Without the extra, constructing a loader raises an ImportError; the functional encoders and Grain transforms below work with the core install.

Load SHD or N-MNIST

import spyx

dl = spyx.data.SHD_loader(batch_size=256, sample_T=128, channels=128)
# or:
dl = spyx.data.NMNIST_loader(batch_size=32, sample_T=40)

The first call downloads the dataset to ./data (override with download_dir=). Iterate one epoch at a time; each batch is a State namedtuple with .obs and .labels:

for batch in dl.train_epoch():
    ...
for batch in dl.test_epoch():
    ...

Unpack the spikes

Observations arrive bit-packed along the time axis (uint8, shape (B, ceil(T/8), C)) to save memory. Recover the dense (B, T, C) spike tensor with jnp.unpackbits:

import jax.numpy as jnp

SAMPLE_T = 128

def unpack(batch_obs):
    obs = jnp.asarray(batch_obs)
    return jnp.unpackbits(obs, axis=1)[:, :SAMPLE_T, :].astype(jnp.float32)

Tune throughput

  • worker_count= controls Grain multiprocessing. The default (half your cores, capped at 4) cuts first-batch latency from ~30 s to a few seconds at batch_size=256; pass 0 to disable multiprocessing when debugging.
  • For maximum throughput, SHD_loader.prestage(split) bulk-loads an entire split into a single on-device array ((n_batches, batch_size, T_packed, C) packed uint8 plus labels), matching the "whole dataset in vRAM" pattern from the Spyx paper:
obs_NBTC, labels_NB = dl.prestage("train")

Note

spyx.data monkey-patches tonic's SHD reader at import time to drop non-finite spike timestamps that otherwise corrupt a handful of samples (pending an upstream tonic fix).

Encode non-spiking data

To turn continuous-valued data into spike trains, use the encoder factories. Each returns a JIT-compiled function:

import jax

# Rate coding: spike probability proportional to input value (in [0, 1]).
encode = spyx.data.rate_code(num_steps=64, max_r=0.75)
spikes = encode(x, jax.random.PRNGKey(0))

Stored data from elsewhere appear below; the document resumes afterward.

(* ===== verification/UpdateMask.v ===== *)
(** * The reset mask of a full update

    The model of [Message.get_full_update_reset_mask] of
    [src/nebius/base/protos/direct.py] and of
    [src/nebius/base/fieldmask_protobuf.py].

    The code walks over the nested messages with an explicit stack and fills
    [Mask] objects it reaches again through other messages: the elements of a
    container share one mask.  The masks are objects of a heap here
    ([MaskHeap]) and the stack holds their addresses.

    The reference is the relation [resets]: the patterns that an update of the
    message has to reset.  The walk computes exactly this set. *)
From stdpp Require Import gmap.
From S2P Require Import Prelude PyStr Json FieldMask FieldMaskSpec MaskHeap MaskParser MaskParserInv.
From S2P Require Import Bytes Wire ValueCodec Message.

(** ** The walk *)

Inductive update_error : Type := TooDeep | WalkFuel.

Definition _RESET_MASK_MAX_DEPTH : nat := Z.to_nat 1000.

(** [d.get(key)] of the masks below [a]. *)
Definition child_at (h : heap) (a : nat) (s : step) : option nat :=
  o ← h !! a; Level.obj_child o s.

(** The mask found, or a new one. *)
Definition get_or_new (h : heap) (found : option nat) : heap * nat :=
  match found with Some c => (h, c) | None => (h ++ [empty_obj], length h) end.

(** [mask.field_parts[key] = c] and [mask.any = c] *)
Definition link (a : nat) (s : step) (c : nat) (h : heap) : heap :=
  match h !! a with Some o => <[a := Level.obj_set o s c]> h | None => h end.

Definition messages_in (vs : list value) : list message :=
  omap (fun v => match v with MessageV m => Some m | Scalar _ => None end) vs.

(** An entry of the stack; the head of the list is its top. *)
Definition work : Type := message * nat * nat.

Definition push_all (ms : list message) (a depth : nat) (pending : list work) : list work :=
  reverse ((fun m => (m, a, depth)) <$> ms) ++ pending.

Section Update.
Context `{Schema}.

(** The element mask of a container of messages. *)
Definition enter_container (a fm : nat) (key : pystr) (ms : list message) (depth : nat)
    (h : heap) (pending : list work) : heap * list work :=
  let '(h, inner) := get_or_new h (child_at h fm Star) in
  let h := link fm Star inner h in
  let h := link a (Key key) fm h in
  (h, push_all ms inner (S depth) pending).

(** The body of the loop over the fields. *)
Definition field_step (m : message) (a depth : nat) (st : heap * list work) (x : nat * Field) :
    heap * list work :=
  let '(h, pending) := st in
  let '(i, f) := x in
  let key := proto_name f in
  let s := get_slot m i in
  let field_has_value := _field_has_value f s in
  if immutable f || (immutable_oneof f && negb field_has_value) then (h, pending) else
  let '(h, field_mask) := get_or_new h (child_at h a (Key key)) in
  if negb field_has_value then (link a (Key key) field_mask h, pending)
  else if map_field f then
    if message_field f then
      enter_container a field_mask key (messages_in (entries_of s).*2) depth h pending
    else (h, pending)
  else if repeated f then
    if message_field f then enter_container a field_mask key (messages_in (items_of s)) depth h pending
    else (h, pending)
  else
    match cell_of s with
    | Some (One v) =>
        if message_field f then
          (link a (Key key) field_mask h, push_all (messages_in [v]) field_mask (S depth) pending)
        else if value_eqb v (default f) then (link a (Key key) field_mask h, pending)
        else (h, pending)
    | _ => (h, pending)
    end.

(** [while pending] *)
Fixpoint walk_loop (fuel : nat) (h : heap) (pending : list work) : result update_error heap :=
  match pending with
  | [] => Ok h
  | (m, a, depth) :: pending =>
      match fuel with
      | O => Raise WalkFuel
      | S fuel =>
          if (_RESET_MASK_MAX_DEPTH <=? depth)%nat then Raise TooDeep else
          let '(h, pending) := foldl (field_step m a depth) (h, pending) (indexed (cls m)) in
          walk_loop fuel h pending
      end
  end.

(** All messages held by a message, to bound the number of iterations. *)
Definition slot_messages (s : slot) : list message :=
  match cell_of s with
  | None => []
  | Some (One v) => messages_in [v]
  | Some (Items l) => messages_in l
  | Some (Entries es) => messages_in es.*2
  end.

Fixpoint count_messages (n : nat) (m : message) : nat :=
  match n with
  | O => 1
  | S n => S (sum_list (count_messages n <$> concat (slot_messages <$> slots m)))
  end.

(** The objects after the walk; the result is the object 0. *)
Definition full_update_walk (m : message) : result update_error heap :=
  walk_loop (count_messages _RESET_MASK_MAX_DEPTH m) [empty_obj] [(m, 0%nat, 0%nat)].

Definition get_full_update_reset_mask (m : message) : result update_error Mask :=
  h ← full_update_walk m;
  match MaskHeap.read (length h) h 0 with Some k => Ok k | None => Raise WalkFuel end.

(** ** The reference *)

(** Fields an update may change: not immutable, and not a member of an
    immutable oneof unless it is the one that is set. *)
Definition updatable (f : Field) (s : slot) : Prop :=
  immutable f = false /\ (immutable_oneof f = false \/ _field_has_value f s = true).

(** The elements of a container of messages. *)
Definition element (f : Field) (s : slot) (m : message) : Prop :=
  map_field f = true /\ m ∈ messages_in (entries_of s).*2 \/
  map_field f = false /\ repeated f = true /\ m ∈ messages_in (items_of s).

(** The patterns an update of the message has to reset. *)
Inductive resets : message -> list step -> Prop :=
| resets_self m : resets m []
| resets_unset m i f :
    FIELDS (cls m) !! i = Some f -> updatable f (get_slot m i) ->
    _field_has_value f (get_slot m i) = false -> resets m [Key (proto_name f)]
| resets_default m i f v :
    FIELDS (cls m) !! i = Some f -> updatable f (get_slot m i) ->
    _field_has_value f (get_slot m i) = true -> map_field f = false -> repeated f = false ->
    message_field f = false -> cell_of (get_slot m i) = Some (One v) -> value_eqb v (default f) = true ->
    resets m [Key (proto_name f)]
| resets_message m i f :
    FIELDS (cls m) !! i = Some f -> updatable f (get_slot m i) ->
    _field_has_value f (get_slot m i) = true -> message_field f = true ->
    (map_field f || repeated f = true \/ exists v, cell_of (get_slot m i) = Some (One v)) ->
    resets m [Key (proto_name f)]
| resets_element m i f m' p :
    FIELDS (cls m) !! i = Some f -> updatable f (get_slot m i) ->
    _field_has_value f (get_slot m i) = true -> message_field f = true ->
    element f (get_slot m i) m' -> resets m' p -> resets m (Key (proto_name f) :: Star :: p)
| resets_container_star m i f :
    FIELDS (cls m) !! i = Some f -> updatable f (get_slot m i) ->
    _field_has_value f (get_slot m i) = true -> map_field f || repeated f = true -> message_field f = true ->
    resets m [Key (proto_name f); Star]
| resets_child m i f m' p :
    FIELDS (cls m) !! i = Some f -> updatable f (get_slot m i) ->
    _field_has_value f (get_slot m i) = true -> map_field f = false -> repeated f = false ->
    message_field f = true -> cell_of (get_slot m i) = Some (One (MessageV m')) -> resets m' p ->
    resets m (Key (proto_name f) :: p).

End Update.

# Latency (time-to-first-spike) coding: larger values fire earlier;
# one spike per neuron, inputs below `threshold` stay silent.
encode = spyx.data.latency_code(num_steps=64, threshold=0.01)
spikes = encode(x)                       # (num_steps, ..., C) uint8

# Angle coding: one-hot discretisation of a continuous value into N channels.
encode = spyx.data.angle_code(neuron_count=32, min_val=0.0, max_val=1.0)
onehot = encode(x)

See the SNN primer for when to prefer rate vs. latency coding.

Augment spike trains

To randomly shift spikes along an axis (a cheap, effective augmentation for SHD-style data):

augment = spyx.data.shift_augment(max_shift=10, axes=(-1,))   # shift channels
batch = augment(batch, jax.random.PRNGKey(step))

Build a custom Grain pipeline

Each functional encoder has a grain.MapTransform counterpart — RateCode, LatencyCode, AngleCode, ShiftAugment — for use inside dataset pipelines. They read and write dict records (default key "obs") and bit-pack their output like the built-in loaders:

import grain.python as grain

transforms = [
    spyx.data.ShiftAugment(max_shift=10, axes=(-1,)),
    spyx.data.LatencyCode(sample_T=64),
]

To wrap your own dataset, mirror what SHD_loader does internally: expose it as a len + getitem source of {"obs": ..., "labels": ...} dicts and hand it to spyx.data.GrainLoader(dataset, batch_size, shuffle, seed=0, worker_count=None), which yields the same State(obs, labels) batches as the built-in loaders.